# Holding ganache for service



## talabadoo (Nov 10, 2012)

I dont know if theres already been a post about this. But in having trouble holding ganache for service. It keeps seperating and i know its because its to hot . I have tried all areas of the kitchen. I was wondering what the best temp to keep it at and best way without having a choc. Temperer.


----------



## jcakes (Feb 18, 2007)

What are you using the ganache for?  Glazing cake to order? Garnishing the plate? Something else?


----------



## laurenlulu (Sep 9, 2012)

What works for me is putting it into a large bowl over a medium sized pot of water that has been brought to a simmer then removed from heat. When the chocolate starts to firm up again, remove it from the top of the pot, return water to a simmer, turn off heat again and replace the bowl. Stirring occassionally helps to prevent hot spots and overheating.


----------



## coyote (Apr 4, 2012)

If your kitchen has one of those electric soup warmers you can fill it with water, keep it on a very low setting, and put the bowl of ganache over that and see if that helps?.. or even try a small crock pot? 

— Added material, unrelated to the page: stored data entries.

Lemma rate_course_ledger (now : Z) (data : rate_data) (user : user_row) (d : db) :
  same_ledger d (final (rate_course now data user d)).
Proof.
  unfold rate_course.
  destruct (py_int (py_or (rate_rating data) (JInt 0))) as [r|e];
    [rewrite bind_lift_ok|apply same_ledger_refl].
  destruct (_ || _); [apply same_ledger_refl|].
  rewrite bind_query_db_one.
  assert (forall (stmt : db -> res (db * Z)) (k : Z -> M response),
             (forall d' i, stmt d = Ok (d', i) -> same_ledger d d') ->
             (forall i d', final (k i d') = d') ->
             same_ledger d (final (bind (execute_db stmt) k d))) as Hexec.
  { intros stmt k Hs Hk. unfold bind, execute_db.
    destruct (stmt d) as [[d' i]|e] eqn:E; cbn [value final commits].
    - rewrite Hk. now apply (Hs d' i).
    - apply same_ledger_refl. }
  assert (forall (i : Z) (d' : db),
             final (bind (query_db_one (fun d0 => [rating_aggregate
                                                    (field (rate_course_id data)) d0]))
                      (fun avg => match avg with
                                  | Some (average, count) =>
                                      ret (Json 200 (JObj [("message", JStr "Rating saved");
                                                           ("average", json_of_average average);
                                                           ("count", JInt count)]))
                                  | None => throw "TypeError"
                                  end) d') = d') as Hk.
  { intros i d'. rewrite bind_query_db_one. cbn [hd_error].
    now destruct (rating_aggregate _ d'). }
  destruct (hd_error _) as [ex|]; apply Hexec; try exact Hk.
  - intros d' i. unfold update_rating. destruct (_ && _); [discriminate|].
    intros H; injection H as <- _. now repeat split.
  - intros d' i. unfold insert_rating. destruct (negb _); [discriminate|].
    destruct (existsb _ _); [discriminate|].
    intros H; injection H as <- _. now repeat split.
Qed.

Lemma register_final (now : Z) (salt : string) (data : register_data) (d : db) :
  final (register_text now salt data d) = d \/
  exists n e h,
    existsb (fun u => String.eqb (username u) n || String.eqb (email u) e) (users d) = false /\
    final (register_text now salt data d) =
      mk_db (users d ++ [mk_user (seq_users d + 1) n e h 0 now]) (completions d) (ratings d)
            (seq_users d + 1) (seq_completions d) (seq_ratings d).
Proof.
  unfold register_text.
  destruct (_ || _); [now left|].
  rewrite bind_query_db_one.
  destruct (hd_error _); [now left|].
  set (n := strip _). set (e := lower _). set (h := generate_password_hash _ _).
  unfold bind, execute_db, insert_user.
  destruct (existsb _ (users d)) eqn:E; [now left|].
  right. exists n, e, h. split; [exact E|].
  cbn [value final commits]. unfold query_db_one. cbn [value final commits].
  destruct (hd_error _); reflexivity.
Qed.

Lemma register_ledger (now : Z) (salt : string) (data : register_data) (d : db) :
  ledger_ok d -> ledger_ok (final (register_text now salt data d)).
Proof.
  intros [Hp (Hu & Hc & Hs)].
  destruct (register_final now salt data d) as [->|(n & e & h & _ & ->)]; [now split|].
  split.
  - unfold points_consistent, completions_of_user in *. cbn [users completions].
    rewrite forallb_app, Hp. cbn [forallb user_id points andb].
    rewrite filter_none; [reflexivity|].
    intros c Hin. apply Z.eqb_neq. specialize (Hc c Hin). lia.
  - split; [|split]; cbn [users completions seq_users]; [| |lia].
    + intros u H. apply in_app_or in H.
      destruct H as [H|[<-|[]]]; [apply Hu in H; lia|cbn; lia].
    + intros c H. apply Hc in H. lia.
Qed.
Definition is_point_in_sigil (G : Globals) (x y type_id : Z)
    (cx cy scale phase_noise : Q) : py bool :=
  u <~ py_div (inject_Z x - cx) (scale * 2) ;;
  v <~ py_div (inject_Z y - cy) scale ;;
  let u := (u + phase_noise * SIGIL_PHASE_WARP)%Q in
  let v := (v - phase_noise * SIGIL_PHASE_WARP)%Q in
  match SIGIL_MASKS_BY_ID G !! type_id with
  | None => Ret false
  | Some mask => is_point_on_mask_thread u v scale mask
  end.

(** ** The glyph catalog, as far as the compositor reads it

    [catalog_families] lists [SIGIL_BLOCKS[k]] for the keys [k] of
    [RANDOM_FAMILY_KEYS] in order; glyphs are code points. *)

Record Catalog : Type := mkCatalog {
  catalog_families : list (list Z);
  UNIFIED_TEXT_GLYPHS : list Z
}.

Definition get_text_glyph (C : Catalog) (entropy_byte : Z) (entropy_val : Q)
    : py Z :=
  let mix := Z.land (Z.lxor (entropy_byte * 2654435761)
                            (py_int_of_float (entropy_val * 4294967295)))
                    0xFFFFFFFF in
  i <~ py_mod mix (Z.of_nat (List.length (catalog_families C))) ;;
  family <~ py_getitem (catalog_families C) i ;;
  let pool := match family with
              | [] => UNIFIED_TEXT_GLYPHS C
              | _ => family
              end in
  let mix2 := Z.land (Z.lxor (Z.lxor (Z.shiftr mix 13) (Z.shiftl mix 7))
                             (entropy_byte * 7919))
                     0xFFFFFFFF in
  j <~ py_mod mix2 (Z.of_nat (List.length pool)) ;;
  py_getitem pool j.

(** ** Names in scope inside [main]

    A name that [main] never assigns is compiled to a global load: the
    module namespace first, then the builtins, then [NameError]. *)

Inductive pyval : Type :=
| PyInt (z : Z)
| PyFloat (q : Q)
| PyObject.            (* anything that is not a number *)

Definition module_objects : list string :=
  ["__name__"; "__doc__"; "__package__"; "__loader__"; "__spec__";
   "__file__"; "__cached__"; "__builtins__";
   "curses"; "time"; "math"; "os"; "random"; "unicodedata"; "Path";
   "hex_to_rgb_1000"; "LOGO";
   "ACTIVE_VERIFIED_SIGIL_IDS"; "ACTIVE_SIGIL_WEIGHT_TABLE";
   "SIGIL_STROKE_CHARS"; "SIGIL_CORE_CHARS"; "SIGIL_EDGE_CHARS";
   "SIGIL_CLOUD_CHARS"; "ASSET_DIR"; "VERIFIED_SIGIL_ROOT";
   "VERIFIED_SIGIL_INDEX_PATH"; "VERIFIED_SIGIL_PBM_DIR";
   "LILITH_GRAND_SEAL_PBM"; "VERIFIED_SIGIL_REGISTRY"; "SIGIL_MASKS_BY_ID";
   "TEXT_SYMBOL_ALLOWLIST"; "EMOJI_BLOCK_RANGES"; "MYCELIUM_CHARS";
   "is_emoji_like_codepoint"; "is_text_stream_safe_char";
   "_append_printable_range"; "_dedupe_keep_order"; "build_sigil_blocks";
   "SIGIL_BLOCKS"; "BLOCK_KEYS"; "NON_LATIN_BLOCK_KEYS";
   "SIGIL_PRIORITY_BLOCK_KEYS"; "CULTURAL_BLOCK_KEYS"; "RANDOM_FAMILY_KEYS";
   "UNIFIED_TEXT_GLYPHS"; "get_text_glyph"; "get_sigil_stroke_char";
   "inject_sigil_excitation"; "pick_weighted_sigil_id";
   "point_to_line_dist"; "load_pbm_mask"; "mask_bit"; "uv_to_mask_xy";
   "is_point_in_mask"; "is_mask_edge"; "is_mask_corner";
   "is_point_on_mask_thread"; "_resolve_registry_pbm_path";
   "refresh_verified_sigil_registry"; "is_point_in_sigil"; "main"]%string.

Definition module_numbers (G : Globals) : list (string * pyval) :=
  [("PHI", PyFloat 1.618033988749895);
   ("E_CONST", PyFloat 2.718281828459045);
   ("SCHUMANN_BASE", PyFloat 7.83);
   ("URFD_RESONANCE", PyFloat 31.4);
   ("LILITH_SIGIL_ID", PyInt (LILITH_SIGIL_ID G));
   ("LILITH_GRAND_SEAL_ID", PyInt (LILITH_GRAND_SEAL_ID G));
   ("LILITH_RENDER_BONUS", PyFloat 0.03);
   ("LILITH_GRAND_SEAL_RENDER_BONUS", PyFloat LILITH_GRAND_SEAL_RENDER_BONUS);
   ("MERCURY_RENDER_BONUS", PyFloat 0.04);
   ("BASE_CORE_GLYPH_CHANCE", PyFloat 0.05);
   ("MERCURY_CHANCE", PyFloat (Qmin 0.95 (0.05 * (1 + 0.04))));
   ("LILITH_TEXT_CHANCE",
    PyFloat (Qmin (0.95 - Qmin 0.95 (0.05 * (1 + 0.04))) (0.05 * (1 + 0.03))));
   ("ACTIVE_SIGIL_TOTAL_WEIGHT", PyFloat (ACTIVE_SIGIL_TOTAL_WEIGHT G));
   ("MAX_PROCEDURAL_SIGIL_ID", PyInt (MAX_PROCEDURAL_SIGIL_ID G));
   ("SIGIL_PHASE_WARP", PyFloat SIGIL_PHASE_WARP);
   ("LOCAL_SIGIL_PHASE_NOISE", PyFloat LOCAL_SIGIL_PHASE_NOISE);
   ("FIELD_PHASE_NOISE", PyFloat FIELD_PHASE_NOISE)]%string.

Definition module_namespace (G : Globals) : list (string * pyval) :=
  module_numbers G ++ map (fun n => (n, PyObject)) module_objects.

(** The builtin functions, types and constants of Python 3 (the builtin
    exception classes, all capitalised, are left out). *)
Definition builtin_names : list string :=
  ["abs"; "aiter"; "all"; "anext"; "any"; "ascii"; "bin"; "bool";
   "breakpoint"; "bytearray"; "bytes"; "callable"; "chr"; "classmethod";
   "compile"; "complex"; "delattr"; "dict"; "dir"; "divmod"; "enumerate";
   "eval"; "exec"; "filter"; "float"; "format"; "frozenset"; "getattr";
   "globals"; "hasattr"; "hash"; "help"; "hex"; "id"; "input"; "int";
   "isinstance"; "issubclass"; "iter"; "len"; "list"; "locals"; "map";
   "max"; "memoryview"; "min"; "next"; "object"; "oct"; "open"; "ord";
   "pow"; "print"; "property"; "range"; "repr"; "reversed"; "round";
   "set"; "setattr"; "slice"; "sorted"; "staticmethod"; "str"; "sum";
   "super"; "tuple"; "type"; "vars"; "zip"; "__import__";
   "True"; "False"; "None"; "Ellipsis"; "NotImplemented"; "__debug__"]%string.

(** The names [main] assigns (its parameter included): its locals. *)
Definition main_locals : list string :=
  ["stdscr"; "startup_key_guard_until"; "color_logo"; "t0"; "trng";
   "entropy_buildup"; "gate_threshold"; "active_pulses"; "pulse_duration";
   "coherence_walker"; "target_coherence"; "excitation_grid";
   "active_sparks"; "active_sigils"; "intent_dilation"; "t"; "height";
   "width"; "entropy_pool"; "glitch_x"; "glitch_y"; "t_base"; "t_pulse";
   "sample_size"; "avg_entropy"; "focus_sample_count"; "focus_stride";
   "convergence_hits"; "cursor"; "_"; "b1"; "b2"; "delta";
   "intent_gate_open"; "p_pair"; "expected_hits"; "variance"; "z_score";
   "intent_target"; "effective_gate_threshold"; "global_coherence";
   "base_spawn"; "boost_spawn"; "cx"; "cy"; "t_id"; "dilation_scale";
   "ignite_chance"; "sig"; "rx"; "ry"; "dead_keys"; "excite_decay"; "k";
   "new_sparks"; "spread_chance"; "sx"; "sy"; "dx"; "dy"; "nx"; "ny";
   "local_ent"; "local_phase_noise"; "is_part_of_sigil"; "y"; "y_base";
   "x"; "x_base"; "ent_val"; "ent_byte"; "local_emergence"; "q_x"; "q_y";
   "r_x"; "r_y"; "phase_noise"; "w1"; "w2"; "w3"; "field"; "pulse";
   "char"; "cp"; "excite"; "fragment"; "render_gate"; "sig_idx";
   "sig_byte"; "sig_val"; "p"; "time_since"; "intensity"; "max_radius";
   "r"; "ring_dist"; "toroid_field"; "lightning_char";
   "lightning_intensity"; "arc"; "abs_f"; "offset_x1"; "offset_y1";
   "hash1"; "offset_x2"; "offset_y2"; "hash2"; "logo_height";
   "logo_width"; "start_y"; "start_x"; "i"; "line"; "j"; "screen_y";
   "screen_x"; "display_char"; "style"; "key"]%string.

Fixpoint assoc (name : string) (ns : list (string * pyval)) : option pyval :=
  match ns with
  | [] => None
  | (n, v) :: ns' => if String.eqb n name then Some v else assoc name ns'
  end.

Definition load_global (G : Globals) (name : string) : py pyval :=
  match assoc name (module_namespace G) with
  | Some v => Ret v
  | None =>
      if existsb (String.eqb name) builtin_names then Ret PyObject
      else Raise NameError
  end.

(** ** The compositor's excitation layer (main, "Layer 4 Rendering") *)

Inductive Attr : Set := A_NORMAL | A_BOLD | A_DIM.

(** What the layer does with the cell: [addstr(y, x, char, cp)] (whose
    [curses.error] is swallowed), or [continue] without drawing. *)
Inductive CellDraw : Type :=
| Drawn (char : Z) (color_pair : Z) (attr : Attr)
| Skipped.

(** The body of [if excite > 0:] for the cell [(x, y)]; [w1], [w2], [w3]
    are the cell's interference scalars and [ent_byte] its entropy byte. *)
Definition excitation_override (G : Globals) (C : Catalog)
    (entropy_pool : list byte) (width x y : Z) (t : Q) (w1 w2 w3 : Q)
    (ent_byte : Z) (excite : Q) : py CellDraw :=
  let ent_val := (inject_Z ent_byte / 255)%Q in
  let fragment :=
    Qmin 1 (Qabs (w1 - w2) * 0.56 + Qabs (w2 - w3) * 0.44) in
  let render_gate :=
    (inject_Z (Z.land (ent_byte * 1103515245 + x * 131 + y * 197) 0xFF)
     / 255)%Q in
  max_entropy_len <~ load_global G "max_entropy_len" ;;
  sig_idx <~ match max_entropy_len with
             | PyInt n => py_mod (y * width + x + py_int_of_float (t * 33.8)) n
             | _ => Raise TypeError (* a float or an object is no index *)
             end ;;
  sig <~ py_getitem entropy_pool sig_idx ;;
  let sig_byte := byte_val sig in
  let sig_val := (inject_Z sig_byte / 255)%Q in
  if Qgtb excite 0.82 || (Qgtb excite 0.68 && Qgtb fragment 0.74) then
    char <~ get_text_glyph C sig_byte sig_val ;;
    Ret (Drawn char 7 A_BOLD)
  else if Qgtb excite 0.42 || Qgtb fragment 0.60 then
    if Qgtb render_gate 0.72 then Ret Skipped
    else
      char <~ get_text_glyph C (Z.lxor sig_byte ent_byte)
                ((sig_val + ent_val) * 0.5)%Q ;;
      Ret (Drawn char 6 (if Qgtb ent_val 0.74 then A_BOLD else A_NORMAL))
  else
    if Qgtb render_gate 0.18 then Ret Skipped
    else
      char <~ get_text_glyph C
                (Z.lxor sig_byte (Z.land (Z.shiftr ent_byte 1) 0xFF))
                (sig_val * 0.6 + ent_val * 0.4)%Q ;;
      Ret (Drawn char 2 A_DIM).

(** ** The frame (one turn of [while True:] in main) *)

Record Pulse : Type := mkPulse {
  pulse_start_time : Q;
  pulse_cx : Z;
  pulse_cy : Z
}.

Record Sigil : Type := mkSigil {
  sigil_start_time : Q;
  sigil_cx : Q;
  sigil_cy : Q;
  sigil_scale : Q;
  sigil_type_id : Z;
  sigil_life : Q
}.

(** The state [main] carries from frame to frame. *)
Record MainState : Type := mkState {
  entropy_buildup : Q;
  active_pulses : list Pulse;
  coherence_walker : Q;
  target_coherence : Q;
  excitation_grid : gmap (Z * Z) Q;
  active_sparks : gset (Z * Z);
  active_sigils : list Sigil;
  intent_dilation : Q;
  trng : Trng
}.

Definition initial_state (r : Trng) : MainState :=
  mkState 0 [] 0.5 0.5 ∅ ∅ [] 0 r.

(** What the field generator hands the compositor for one cell.  The
    values come out of [math.sin] and [math.cos] (and, for the last two,
    out of the toroidal override as well), so they are inputs here. *)
Record FieldSample : Type := mkField {
  fs_w1 : Q;
  fs_w2 : Q;
  fs_w3 : Q;
  fs_pulse : Q;             (* [pulse] when the spark seeding reads it *)
  fs_local_emergence : Q    (* [local_emergence] at the same point *)
}.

In one restaurant, I've kept ganache warm by putting it in an insert with water, and putting that on top of my toaster oven. 

You say you've tried every area in the kitchen, but I'm not sure what you mean by that? If you're keeping it at ambient temperature, that's not very safe, and if it's breaking even then, I'd wonder about your chocolate to cream ratio. ??


----------



## flipflopgirl (Jun 27, 2012)

This is one thread that has made me think.

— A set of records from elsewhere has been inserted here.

(** * AI Translation Benchmark: metric evaluation and score fusion

    A shallow embedding of the evaluation core of the benchmark
    ([backend/app/evaluation]) and of the routes that store and read
    back its results ([backend/app/api/routes/translation.py]),
    together with the properties its specification states about it and
    further properties of the code.

    Conventions of the embedding.
    - A Python [float] is an exact rational ([Q]); rounding of IEEE
      doubles is not modelled.  Equality of scores is [Qeq] ([==]).
      Where the rounding decides a property, the arithmetic is carried
      out on binary64 numbers ([binary64], on primitive floats).
    - A Python [str] is a [string] whose characters are the code points
      below 256, one [ascii] per character, so that [len] is
      [String.length].
    - A Python exception is a value of [exn]; code that can raise
      returns a [result].
    - A [dict] whose order matters (metric results, counters) is an
      association list in insertion order. *)

From Stdlib Require Import List String Ascii Bool Arith ZArith.
From Stdlib Require Import QArith Qround Qminmax Qabs Lia Lqa DecimalString.
From Stdlib Require Import Permutation Sorted Floats.
Import ListNotations.

Close Scope Q_scope.
Open Scope string_scope.
Open Scope nat_scope.
(** * Posterior-predictive summary of [pystan_tutorial_1.py]

    A shallow embedding of the one piece of logic the two scripts
    [pystan_tutorial_1.py] and [2019-01-14/pystan_tutorial_1.py] share:
    the loop that turns the table of posterior draws [stan_results] into
    the table [summary_stan] of per-[x] quantiles, and the two derived
    error-bar columns.  The two files differ in that part by layout only,
    so one embedding serves both.

    Numbers are exact rationals ([Q]): float64 without rounding and
    without overflow; a missing value (pandas' NaN) is [None].  Where
    float64 leaves the rationals by overflow, module [Float64] has the
    arithmetic of the loop in binary64, and the facts that depend on it
    are stated for draws of [moderate] magnitude.  Data frames live in a
    heap of objects that program variables refer to, so that
    [stan_results.copy()] and the in-place column assignments can be told
    apart from aliasing. *)

From Stdlib Require Import QArith Qround Qabs Lqa Lia ZArith List String.
From Stdlib Require Import Permutation Sorted.
From Stdlib Require Import PrimFloat Uint63Axioms.
From stdpp Require Import gmap strings list fin_maps pretty.

Set Warnings "-inexact-float".

Local Open Scope Q_scope.

(** ** Cells and series *)

Module Cell.

(** A cell of a float column: a number, or NaN / missing. *)
Definition cell := option Q.

Definition nan : cell := None.
(** X21. With an audio return device [fillReturnBuffer] overwrites the return
    buffer only where the device's buffer has a sample: a device that
    delivers fewer channels or frames leaves the rest of the previous
    return block in place. Nothing else in the plugin changes, and the
    MIDI argument is ignored. *)
Theorem fillReturnBuffer_audio_overwrites_intersection
    (p : InsertPlugin) (deviceIn : Buffer) (m : option MidiMessageArray)
    (Hret : returnDeviceType p = audioDevice) :
  let p' := fillReturnBuffer p (Some deviceIn) m in
  frameCounts (returnBuffer p') = frameCounts (returnBuffer p) /\
  (forall c f,
      getSample (returnBuffer p') c f
      = match getSample (returnBuffer p) c f with
        | Some x => Some (match getSample deviceIn c f with
                          | Some y => y
                          | None => x
                          end)
        | None => None
        end) /\
  p' = withBuffers (sendBuffer p) (returnBuffer p') (sendMidiBuffer p)
                   (returnMidiBuffer p) p /\
  fillReturnBuffer p None m = p.
Proof.
  unfold fillReturnBuffer. rewrite Hret. simpl.
  split; [apply frameCounts_copyIntersection | ].
  split; [intros c f; apply getSample_copyIntersection | ].
  split; reflexivity.
Qed.

Lemma fillReturnBuffer_audio_overwrites_intersection_witness :
  let p := mkInsertPlugin "In" "" (F64.of_Z 0) noDevice audioDevice
             [] [map F32.of_Z [1; 2; 3]; map F32.of_Z [4; 5; 6]] [] [] (F64.of_Z 0) in
  let p' := fillReturnBuffer p (Some [map F32.of_Z [9; 8]]) None in
  frameCounts (returnBuffer p') = [3; 3]%nat /\
  getSample (returnBuffer p') 0 1 = Some (F32.of_Z 8) /\
  getSample (returnBuffer p') 0 2 = Some (F32.of_Z 3).
Proof.
  intros p p'.
  destruct (fillReturnBuffer_audio_overwrites_intersection
              p [map F32.of_Z [9; 8]] None eq_refl) as (Hf & Hs & _).
  split; [exact Hf | split; [exact (Hs 0%nat 1%nat) | exact (Hs 0%nat 2%nat)]].
Defined.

I have never held ganache at a liquid state for more time than it took to finish a product.

Is there something in the chemical makeup (bond) that makes the cream safe to hold for extended periods?

Is the "break" you experience just the cream curdling?

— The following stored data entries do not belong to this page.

(** [exec(name)]: the two groups of a match; the second group is
    [undefined] when nothing follows the marker. *)
Definition execName (name : string) : option (string * option string) :=
  match lastMarker name with
  | Some (String c a, b) =>
      Some (String c a, match b with
                        | EmptyString => None
                        | _ => Some b
                        end)
  | _ => None
  end.

(** [UserDataSyncError.toUserDataSyncError(error)] for an [error] that
    is not a [UserDataSyncStoreError], given by its name and its
    message. *)
Definition toUserDataSyncError (name message : string) : SyncErrorObject :=
  match execName name with
  | Some (code, source) =>
      {| se_message := message; se_code := code; se_source := source |}
  | None =>
      {| se_message := message; se_code := "Unknown"; se_source := None |}
  end.

(** ** [AbstractSynchroniser], [AbstractFileSynchroniser],
       [AbstractJsonFileSynchroniser] *)

Module AbstractSynchroniser.
Import UserDataSyncStoreService.
Section Synchroniser.

Context {json_runtime : JsonRuntime} {collaborators : Collaborators}.

(** The abstract members and constructor arguments: [this.version],
    [this.resourceKey], [this.file], [this.conflictsPreviewResource]. *)
Variable version : Z.
Variable resourceKey : ResourceKey.
Variable file : URI.
Variable conflictsPreviewResource : URI.

(** [JSON.stringify] of an [ISyncData] object literal
    [{ version, content }]. *)
Definition syncDataToJson (syncData : ISyncData) : json :=
  JObj [("version", JNum (sd_version syncData));
        ("content", JStr (sd_content syncData))].

(** [isSyncData(thing)], together with the cast to [ISyncData] it
    licenses. *)
Definition isSyncData (thing : json) : option ISyncData :=
  match thing with
  | JObj ms =>
      match member "version" ms, member "content" ms with
      | Some (JNum v), Some (JStr c) =>
          if negb (v =? 0)%Z && truthy (Some c) && Nat.eqb (length ms) 2
          then Some {| sd_version := v; sd_content := c |}
          else None
      | _, _ => None
      end
  | _ => None
  end.

Definition setStatus_ (status : SyncStatus) (w : World) : World :=
  if SyncStatus_eqb (_status w) status then w
  else
    let oldStatus := _status w in
    let w := with_event (EvStatusChanged status) (with_status status w) in
    let w :=
      if SyncStatus_eqb status HasConflicts
      then with_event (EvTelemetry "sync/conflictsDetected") w else w in
    if SyncStatus_eqb oldStatus HasConflicts && SyncStatus_eqb status Idle
    then with_event (EvTelemetry "sync/conflictsResolved") w else w.

Definition setStatus (status : SyncStatus) : M unit := modify (setStatus_ status).

(** [userDataSyncEnablementService.isResourceEnabled(this.resourceKey)]. *)
Definition isEnabled : M bool := gets resourceEnabled.

(** [parseSyncData(content)]: [None] is the [null] left by a payload that
    does not parse. *)
Definition parseSyncData (content : string) : option ISyncData :=
  match JSON_parse content with
  | Some thing =>
      match isSyncData thing with
      | Some syncData => Some syncData
      | None => Some {| sd_version := version; sd_content := content |}
      end
  | None => None
  end.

IDK but would like to just in case I have this problem on my hands in future.

mimi

* A regular heating pad is great for holding prep that needs to stay warm as well as a great place to raise dough during the rare coldish periods in my kitchen.

Of course you will want a leak proof barrier to protect the pad.

m.


----------



## talabadoo (Nov 10, 2012)

We use it for glazing and to coat mini boston cream cakes . Also to coat the ends od conoli shells to order . The break i was speaking of was the oil seperating from the choc . And not able to blend back together . The recipie i am told to use is 4 cups cream 4 cups bitter sweet choc chips. And the cream is 42% fat . We have started keeping it in a water bath on top of the steam table and its some what working better.


----------



## joelzer0 (May 30, 2013)

Here is a stable ganache recipe. 
550g heavy cream
780g heavy corn syrup
850g chocolate (I like 74%)
80g egg yolk
440g melted butter

Boil cream and syrup. Add to chocolate and blend with hand mixer. Mix in yolks. Slowly add butter using hand mixer until incorporated. Strain and cool.

The proteins in the eggs holds the emulsion together plus gives it shine. 
Keep it refridgerated taking out only small batches at a time. What you can use in three hours. This will stay liquid in a warm place. After three hours discard and melt some more in the microwave.
The recipe above will give you about three quarts with a seven day shelf life. Remember to discard things in the danger zone after max four hours. The food cost is nothing compared to the health of your guests


----------



## flipflopgirl (Jun 27, 2012)

Ahh.

Thanks Joel, for scratching that brain itch I was having.

All makes sense if one is patient, /img/vbsmilies/smilies/bounce.gif which I am not.

mimi


----------



## durangojo (Jul 30, 2007)

Here's how i make and hold ganache for service...
1 cup of cream to 8 oz bittersweet chocolate. boil cream, pour over grated chocolate, whisk til smooth. I also whisk in a tsp of vanilla or Kahlua at this point. I transfer to squeeze bottles and keep one in a Bain Marie with warm water,along with a squeeze bottle of caramel sauce. The Bain Marie sits on a shelf above the pantry/dessert station.
Seems to me the corn syrup would make the ganache obscenely sweet.....shiny, but sweet

joey


----------



## fatherbeverage (Jul 17, 2011)

durangojo said:


> Here's how i make and hold ganache for service...
> 1 cup of cream to 8 oz bittersweet chocolate. boil cream, pour over grated chocolate, whisk til smooth. I also whisk in a tsp of vanilla or Kahlua at this point. I transfer to squeeze bottles and keep one in a Bain Marie with warm water,along with a squeeze bottle of caramel sauce. The Bain Marie sits on a shelf above the pantry/dessert station.
> Seems to me the corn syrup would make the ganache obscenely sweet.....shiny, but sweet
> 
> joey


 hes using the ganache to glaze a cake. wouldn't boiling the cream cause some seperation? heating the cream just enough to melt the chocolate is the goal isnt it.


----------